I’m sure the poor stable boy has gone and paced himself into a grave by now. He’s mostly freckles and bits of hay, steady with the horses yet skittish with me, and I talked him into my escape. He knows my mother, his Queen, doesn’t much like me adventuring out here alone—riding bareback, no less. And I might have promised her I’d keep to the short, circular trails close to the palace. I promised, yes, but today’s a day for broken promises since it’s sunny and lovely and also the anniversary of my father’s death.
I need to be out in the woods with him.
Setting down my leather bag, I sit on a wide rock and retrieve my paints and paper. The cold seeps through my pale breeches as I mix swirls of yellow and brown together on my palette, then set to work creating the scene before me. A few drops of red are for the new buds gathering in the branches above. Father never liked to paint things as they were, always adding colours where there were none, and today I’ll do the same. For him.

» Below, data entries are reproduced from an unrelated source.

(** [ksu_sucompat_common(filename_user, syscall_name, escalate)].
    [filename_user] is [None] for a null [filename_user] and [Some p] when
    [*filename_user] is [p]; the second component of the result is
    [*filename_user] on return. *)
Definition ksu_sucompat_common (st : task) (filename_user : option Z)
    (syscall_name : string) (escalate : bool) : Z * option Z * task :=
  let su := c_string SU_PATH in
  if negb (ksu_sucompat_non_kp st) then (0, filename_user, st)
  else if negb (ksu_is_allow_uid st (current_uid st))
  then (0, filename_user, st)
  else
    match filename_user with
    | None => (0, filename_user, st)
    | Some fu =>
        (* char path[sizeof(su) + 1]; its initial contents are never read *)
        let sizeof_path := (length su + 1)%nat in
        let path := replicate sizeof_path x00 in
        let '(r, path, st1) :=
          ksu_copy_from_user_retry st path fu sizeof_path in
        if decide (r ≠ 0) then (0, Some fu, st1)
        else
          let path := <[(sizeof_path - 1)%nat := x00]> path in
          if decide (memcmp path su (length su) ≠ 0) then (0, Some fu, st1)
          else if escalate then
            let st2 := pr_info syscall_name "su found" st1 in
            let '(p, st3) := ksud_user_path st2 in
            (0, Some p, ksu_escape_to_root st3)
          else
            let st2 := pr_info syscall_name "su->sh!" st1 in
            let '(p, st3) := sh_user_path st2 in
            (0, Some p, st3)
    end.

Definition ksu_handle_faccessat (st : task) (filename_user : option Z) :=
  ksu_sucompat_common st filename_user "faccessat" false.

Definition ksu_handle_stat (st : task) (filename_user : option Z) :=
  ksu_sucompat_common st filename_user "newfstatat" false.

Definition ksu_handle_execve_sucompat (st : task) (filename_user : option Z) :=
  ksu_sucompat_common st filename_user "sys_execve" true.

End Dispatcher.

(** *** Concrete address spaces, for running the handlers *)

(** [bs] mapped at [base], every byte with the same attributes. *)
Fixpoint map_bytes (base : Z) (bs : list byte) (nofault writable : bool)
    (m : gmap Z ucell) : gmap Z ucell :=
  match bs with
  | [] => m
  | b :: bs' =>
      <[base := UCell b nofault writable]>
        (map_bytes (base + 1) bs' nofault writable m)
  end.

(** The request names its target by the NUL-terminated string [s] at [p]:
    the bytes of [s] and its terminator can be read there. *)
Definition target_path_is (m : gmap Z ucell) (p : Z) (s : string) : bool :=
  bool_decide (user_read m false p (length (c_string s)) = c_string s).

(** Where [userspace_stack_buffer] puts [d], and whether the store there
    goes through. *)
Definition stack_slot (st : task) (d : list byte) : Z :=
  (current_user_stack_pointer st - Z.of_nat (length d)) `mod` 2 ^ 64.

Definition can_stage (st : task) (d : list byte) : bool :=
  bool_decide ((user_write (umem st) (stack_slot st d) d).2 = O).

(** The whole of [path], 16 bytes, can be fetched from [p]. *)
Definition path_readable (st : task) (p : Z) : bool :=
  bool_decide (length (user_read (umem st) false p 16) = 16%nat).

(** The outcome [r] of a handler leaves the request as it was: same target
    pointer, same user memory, same credentials. *)
Definition untouched (st : task) (p : Z) (r : Z * option Z * task) : Prop :=
  r.1 = (0, Some p) ∧ umem r.2 = umem st ∧
  cred_is_root r.2 = cred_is_root st.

In my mother’s homeland, Resya, the dead are not to be mourned. It dishonours their memory and disrupts their sleep, and so tonight she’ll hold a party instead to celebrate a colonel in our air force, something to pretend today’s any other day, but how can I do the same? Father loved her with a bright, burning
devotion. He loved her at first glance even though he shouldn’t have—a raven-haired noble lady visiting his court, from a kingdom across the sea. Though Resya might be ruled by a king with Northern blood, its people are perched on the edge of violent revolt, the last royal stronghold in the stormy South. She wasn’t made for these wet forests of Etania. She was born of a windswept, desert sky, in love with sun.
And yet he adored her.
And he adored me the same, bringing me into the woods, to the mountains, teaching me to believe in this small and simple kingdom that belongs to us. He said my dark eyes and sandy skin matched the colours of the swirling autumn river. He taught me to read, to paint, to listen to the birds, and I cling to those precious memories of him even as they slip from my fingers with every year that passes.

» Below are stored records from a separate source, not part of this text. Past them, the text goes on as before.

Lemma snd_NoDup_inj {A C : Type} (l : list (A * C)) (a1 a2 : A) (c : C) :
  NoDup l.*2 → (a1, c) ∈ l → (a2, c) ∈ l → a1 = a2.
Proof.
  intros Hnd H1 H2.
  apply list_elem_of_lookup in H1 as [i Hi]. apply list_elem_of_lookup in H2 as [j Hj].
  assert (i = j).
  { apply (NoDup_lookup l.*2 i j c Hnd); rewrite list_lookup_fmap.
    - by rewrite Hi.
    - by rewrite Hj. }
  subst j. congruence.
Qed.

Lemma NAMESPACE_MAP_bindings_NoDup : NoDup NAMESPACE_MAP.*2.
Proof. by_table. Qed.

(** X2.  No two registered names share a store: in an environment with
    exactly the declared bindings, bound to pairwise distinct stores, two
    different registered names both resolve to a store, and the two
    stores are different. *)
Theorem registered_names_resolve_apart (env : Env) (n1 n2 : string) :
  declared_env env →
  (∀ b1 b2 kv, env !! b1 = Some kv → env !! b2 = Some kv → b1 = b2) →
  n1 ∈ Object_keys NAMESPACE_MAP →
  n2 ∈ Object_keys NAMESPACE_MAP →
  n1 ≠ n2 →
  ∃ kv1 kv2,
    resolveKV env n1 = inr (Own kv1) ∧
    resolveKV env n2 = inr (Own kv2) ∧
    kv1 ≠ kv2.
Proof.
  intros Hdecl Hinj [b1 Hb1]%Object_keys_entry [b2 Hb2]%Object_keys_entry Hne.
  destruct (resolveKV_registered env n1 b1 Hdecl Hb1) as (kv1 & Hkv1 & Hr1).
  destruct (resolveKV_registered env n2 b2 Hdecl Hb2) as (kv2 & Hkv2 & Hr2).
  exists kv1, kv2. split; [done|]. split; [done|]. intros ->.
  assert (b1 = b2) by by eapply Hinj. subst b2. apply Hne.
  by eapply (snd_NoDup_inj NAMESPACE_MAP), Hb2; [apply NAMESPACE_MAP_bindings_NoDup|].
Qed.

Lemma production_env_stores_apart (b1 b2 : string) (kv : KVNamespace) :
  production_env !! b1 = Some kv → production_env !! b2 = Some kv → b1 = b2.
Proof.
  unfold production_env. intros H1%elem_of_list_to_map_2 H2%elem_of_list_to_map_2.
  eapply snd_NoDup_inj; [|exact H1|exact H2].
  apply (bool_decide_unpack _). by vm_compute.
Qed.

Lemma registered_names_resolve_apart_witness :
  ∃ kv1 kv2,
    resolveKV production_env "liu" = inr (Own kv1) ∧
    resolveKV production_env "hk-law" = inr (Own kv2) ∧
    kv1 ≠ kv2.
Proof.
  apply (registered_names_resolve_apart production_env "liu" "hk-law"
           production_env_declared production_env_stores_apart);
    [by_table | by_table | discriminate].
Defined.

(** ** Discovery and folder routing *)

Lemma listed_names_registered (category name : string) (names : list string) :
  (category, names) ∈ namespaces_categories → name ∈ names →
  name = "email-bodies" ∨ name ∈ Object_keys NAMESPACE_MAP.
Proof.
  intros Hcat Hname.
  assert (Hall : Forall (λ c : string * list string,
                           Forall (λ n, n = "email-bodies"
                                        ∨ n ∈ Object_keys NAMESPACE_MAP) c.2)
                        namespaces_categories).
  { apply (bool_decide_unpack _). by vm_compute. }
  rewrite Forall_forall in Hall. specialize (Hall _ Hcat).
  rewrite Forall_forall in Hall. by apply Hall.
Qed.

(** X3.  Discovery against resolution: [namespaces_list] reports
    [total: 21] and five categories; every name it lists other than
    ["email-bodies"] is accepted by [resolveKV] in an environment with
    exactly the declared bindings, and every registered name is listed
    under some category. *)
Theorem namespaces_list_names_resolve :
  (∀ (W : Type) (B : KVBackend W) (r : Run W),
     namespaces_list r
       = (Fulfilled
            (mkToolResult
               (JsonText
                  (JObj [ ("total", JNum 21);
                          ("categories",
                            JObj (map (λ c, (c.1, JArr (map JStr c.2)))
                                      namespaces_categories)) ]))
               false), r)) ∧
  (∀ (env : Env) (category name : string) (names : list string),
     declared_env env →
     (category, names) ∈ namespaces_categories → name ∈ names →
     name ≠ "email-bodies" →
     ∃ kv, resolveKV env name = inr (Own kv)) ∧
  (∀ name : string,
     name ∈ Object_keys NAMESPACE_MAP →
     ∃ category names, (category, names) ∈ namespaces_categories ∧ name ∈ names).
Proof.
  split; [done|]. split.
  - intros env category name names Hdecl Hcat Hname Hne.
    destruct (listed_names_registered category name names Hcat Hname) as [->|Hreg];
      [done|].
    apply Object_keys_entry in Hreg as [b Hb].
    destruct (resolveKV_registered env name b Hdecl Hb) as (kv & _ & Hres).
    by exists kv.
  - intros name Hname.
    assert (Hall : Forall (λ n, Exists (λ c : string * list string, n ∈ c.2)
                                       namespaces_categories)
                          (Object_keys NAMESPACE_MAP)).
    { apply (bool_decide_unpack _). by vm_compute. }
    rewrite Forall_forall in Hall. specialize (Hall _ Hname).
    apply Exists_exists in Hall as ([category names] & Hcat & Hin).
    by exists category, names.
Qed.

Lemma namespaces_list_names_resolve_witness :
  ∃ kv, resolveKV production_env "bridge-accounts" = inr (Own kv).
Proof.
  destruct namespaces_list_names_resolve as (_ & Hres & _).
  apply (Hres production_env "system" "bridge-accounts"
           ["bridge-accounts"; "email-bodies"] production_env_declared).
  - apply list_elem_of_here.
  - apply list_elem_of_here.
  - discriminate.
Defined.






(** ** The split write on the reference backend *)

Lemma store_of_world_with (w : World) (kv kv' : KVNamespace) (key val : string)
    (meta : PutMetadata) :
  store_of (world_with w kv key val meta) kv'
    = if decide (kv = kv') then <[key := mkEntry val meta]> (store_of w kv)
      else store_of w kv'.
Proof.
  unfold world_with, store_of at 1. simpl. destruct (decide (kv = kv')) as [<-|Hne].
  - by rewrite lookup_insert_eq.
  - by rewrite lookup_insert_ne.
Qed.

Ten years gone feels like a lifetime.
Above me, swallows flutter in branches of black pine sheltering the meadow, an aeroplane spinning between thin clouds. A lone fawn slips through the brush, and I keep silent, adding her to my scene.

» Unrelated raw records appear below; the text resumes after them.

(** The close of the file: a close that raises leaves a beginning of the
    text. *)
Definition f_close (W : World) (path : str) : M unit :=
  fun st =>
    match close_exc W path with
    | Some (exc, n) =>
        (inl exc, {| fs := alter (take n) path (fs st);
                     console := console st |})
    | None => (inr tt, st)
    end.

(** [with open(path, 'w', ...) as f: body]: the file is closed when the
    block is left, by its end or by an exception; an exception of the close
    takes the place of the one that left the body. *)
Definition with_open (W : World) (path : str) (body : M unit) : M unit :=
  open_w W path ;;
  fun st =>
    match body st with
    | (inl exc, st') =>
        match f_close W path st' with
        | (inl exc', st'') => (inl exc', st'')
        | (inr _, st'') => (inl exc, st'')
        end
    | (inr _, st') => f_close W path st'
    end.

(** [for x in l: body x]. *)
Fixpoint for_each {A} (l : list A) (body : A -> M unit) : M unit :=
  match l with
  | [] => ret tt
  | x :: l' => body x ;; for_each l' body
  end.

(** ** The script *)

Definition questionnaires_dir : str := lit "C:\Users\rinai\stat-q\src\Questionnaires".
Definition output_dir : str := lit "C:\Users\rinai\stat-q\extracted_questionnaires".

(** [os.path.join(d, name)] for a directory without a trailing separator
    and a plain entry name. *)
Definition path_join (d name : str) : str := d ++ lit "\" ++ name.

(** Lines 20-23: the paragraphs loop. *)
Definition full_text (doc : document) : list str :=
  fold_left
    (fun full_text para =>
       if Py.truthy (Py.strip para) then full_text ++ [Py.strip para]
       else full_text)
    (paragraphs doc) [].

(** Lines 29-31: the cells of one row. *)
Definition row_text (cells : list str) : list str :=
  fold_left (fun row_text cell => row_text ++ [Py.strip cell]) cells [].

(** Lines 26-32: the tables loop. *)
Definition tables_text (doc : document) : list str :=
  fold_left
    (fun tables_text table =>
       fold_left
         (fun tables_text row =>
            tables_text ++ [Py.join (lit " | ") (row_text row)])
         table tables_text)
    (tables doc) [].

(** Line 35. *)
Definition output_filename (docx_file : str) : str :=
  Py.replace (lit ".docx") (lit ".txt") docx_file.

Definition output_path (docx_file : str) : str :=
  path_join output_dir (output_filename docx_file).

(** Lines 38-42: the [with] block and its four writes. *)
Definition write_output (W : World) (path : str) (doc : document) : M unit :=
  with_open W path
    (f_write W path 0 (lit "=== PARAGRAPHS ===" ++ nl) ;;
     f_write W path 1 (Py.join nl (full_text doc)) ;;
     f_write W path 2 (nl ++ nl ++ lit "=== TABLES ===" ++ nl) ;;
     f_write W path 3 (Py.join nl (tables_text doc))).

Definition ok_line (docx_file : str) : str :=
  lit "[OK] Extracted: " ++ docx_file.

Definition error_line (docx_file : str) (e : Exception) : str :=
  lit "[ERROR] Error extracting " ++ docx_file ++ lit ": " ++ str_of e.

(** Lines 14-47: the body of the main loop. *)
Definition process_file (W : World) (docx_file : str) : M unit :=
  let file_path := path_join questionnaires_dir docx_file in
  try_except
    (doc <- call (Document W file_path) ;;
     write_output W (output_path docx_file) doc ;;
     print W (ok_line docx_file))
    (fun e => print W (error_line docx_file e)).

(** Line 11. *)
Definition docx_files (entries : list str) : list str :=
  List.filter (Py.endswith (lit ".docx")) entries.

Definition summary_line : str :=
  nl ++ lit "All extracted files saved to: " ++ output_dir.

(** The whole script. *)
Definition script (W : World) : M unit :=
  check (makedirs_exc W output_dir) ;;
  entries <- call (listdir W questionnaires_dir) ;;
  for_each (docx_files entries) (process_file W) ;;
  print W summary_line.

(** The text the script writes for a document. *)
Definition file_text (doc : document) : str :=
  (lit "=== PARAGRAPHS ===" ++ nl) ++ Py.join nl (full_text doc)
  ++ (nl ++ nl ++ lit "=== TABLES ===" ++ nl) ++ Py.join nl (tables_text doc).

(** The four strings of the [with] block, in the order written. *)
Definition pieces (doc : document) : list str :=
  [ lit "=== PARAGRAPHS ===" ++ nl;
    Py.join nl (full_text doc);
    nl ++ nl ++ lit "=== TABLES ===" ++ nl;
    Py.join nl (tables_text doc) ].

(** ** Notions used in the statements *)

(** What a sequence of writes, numbered from [k], leaves of the text
    [acc] given before it and of their own strings, and how it ends. *)
Fixpoint write_all (W : World) (path : str) (k : nat) (ps : list str)
    (acc : str) : (Exception + unit) * str :=
  match ps with
  | [] => (inr tt, acc)
  | s :: ps' =>
      match write_exc W path k with
      | Some (exc, n) => (inl exc, take n (acc ++ s))
      | None => write_all W path (S k) ps' (acc ++ s)
      end
  end.

(** How the [with] block ends once the file is open, and the text it
    leaves in the file. *)
Definition block_result (W : World) (path : str) (doc : document)
    : (Exception + unit) * str :=
  let r := write_all W path 0 (pieces doc) [] in
  match close_exc W path with
  | Some (exc, n) => (inl exc, take n (snd r))
  | None => r
  end.

Definition is_ok_line (line : str) : bool := Py.startswith (lit "[OK]") line.

Definition is_error_line (line : str) : bool := Py.startswith (lit "[ERROR]") line.

(** The status line of an entry: its success line or one of its error
    lines. *)
Definition status_of (docx_file line : str) : Prop :=
  line = ok_line docx_file ∨ ∃ exc, line = error_line docx_file exc.

(** The same world with another content of the source directory. *)
Definition with_listing (W : World) (entries : list str) : World :=
  {| makedirs_exc := makedirs_exc W;
     listdir := fun path =>
       if decide (path = questionnaires_dir) then inr entries else listdir W path;
     Document := Document W;
     open_exc := open_exc W;
     write_exc := write_exc W;
     close_exc := close_exc W;
     print_exc := print_exc W |}.

(** [t] is [s] whitespace-trimmed: [s] is [t] between two runs of white
    space, and [t] neither starts nor ends with white space. *)
Definition trimmed_of (s t : str) : Prop :=
  ∃ l r, s = l ++ t ++ r
    ∧ forallb Py.isspace l = true ∧ forallb Py.isspace r = true
    ∧ (∀ c, head t = Some c → Py.isspace c = false)
    ∧ (∀ c, last t = Some c → Py.isspace c = false).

She waits patiently. No fear, no hurry, nibbling at dry grass.
Father would have loved this place. He’d be here now, and I’m certain he is, made of stars and light and whatever else the soul becomes in the infinite dark.
The fawn twitches, raising her slender head. She looks right at me, and I hold my paintbrush still, waiting.
The little ears swivel.
From the tops of the pine, a dozen birds stir to flight. In the far distance, a faint yelp.
Something unwelcome leaks into our peaceful place, tension rising in Ivory, her head high and still, and I see it in the fawn, who’s now entirely uncertain, looking between the woods and me. And since I know what’s coming, I have to break our moment of trust.
I leap up, splattering paint, ruining everything, and run towards the fawn with arms flailing like a wild turkey.
It bolts from the clearing—from me—just as a crack shatters the silence.
Ivory trembles on her lead, and a dog yelps again, louder now. Voices call back and forth. I sit down on the rock, feeling miserably evil for chasing the fawn. But I saw Uncle Tanek’s hunting dog chew on a baby deer once. I never want to see it again.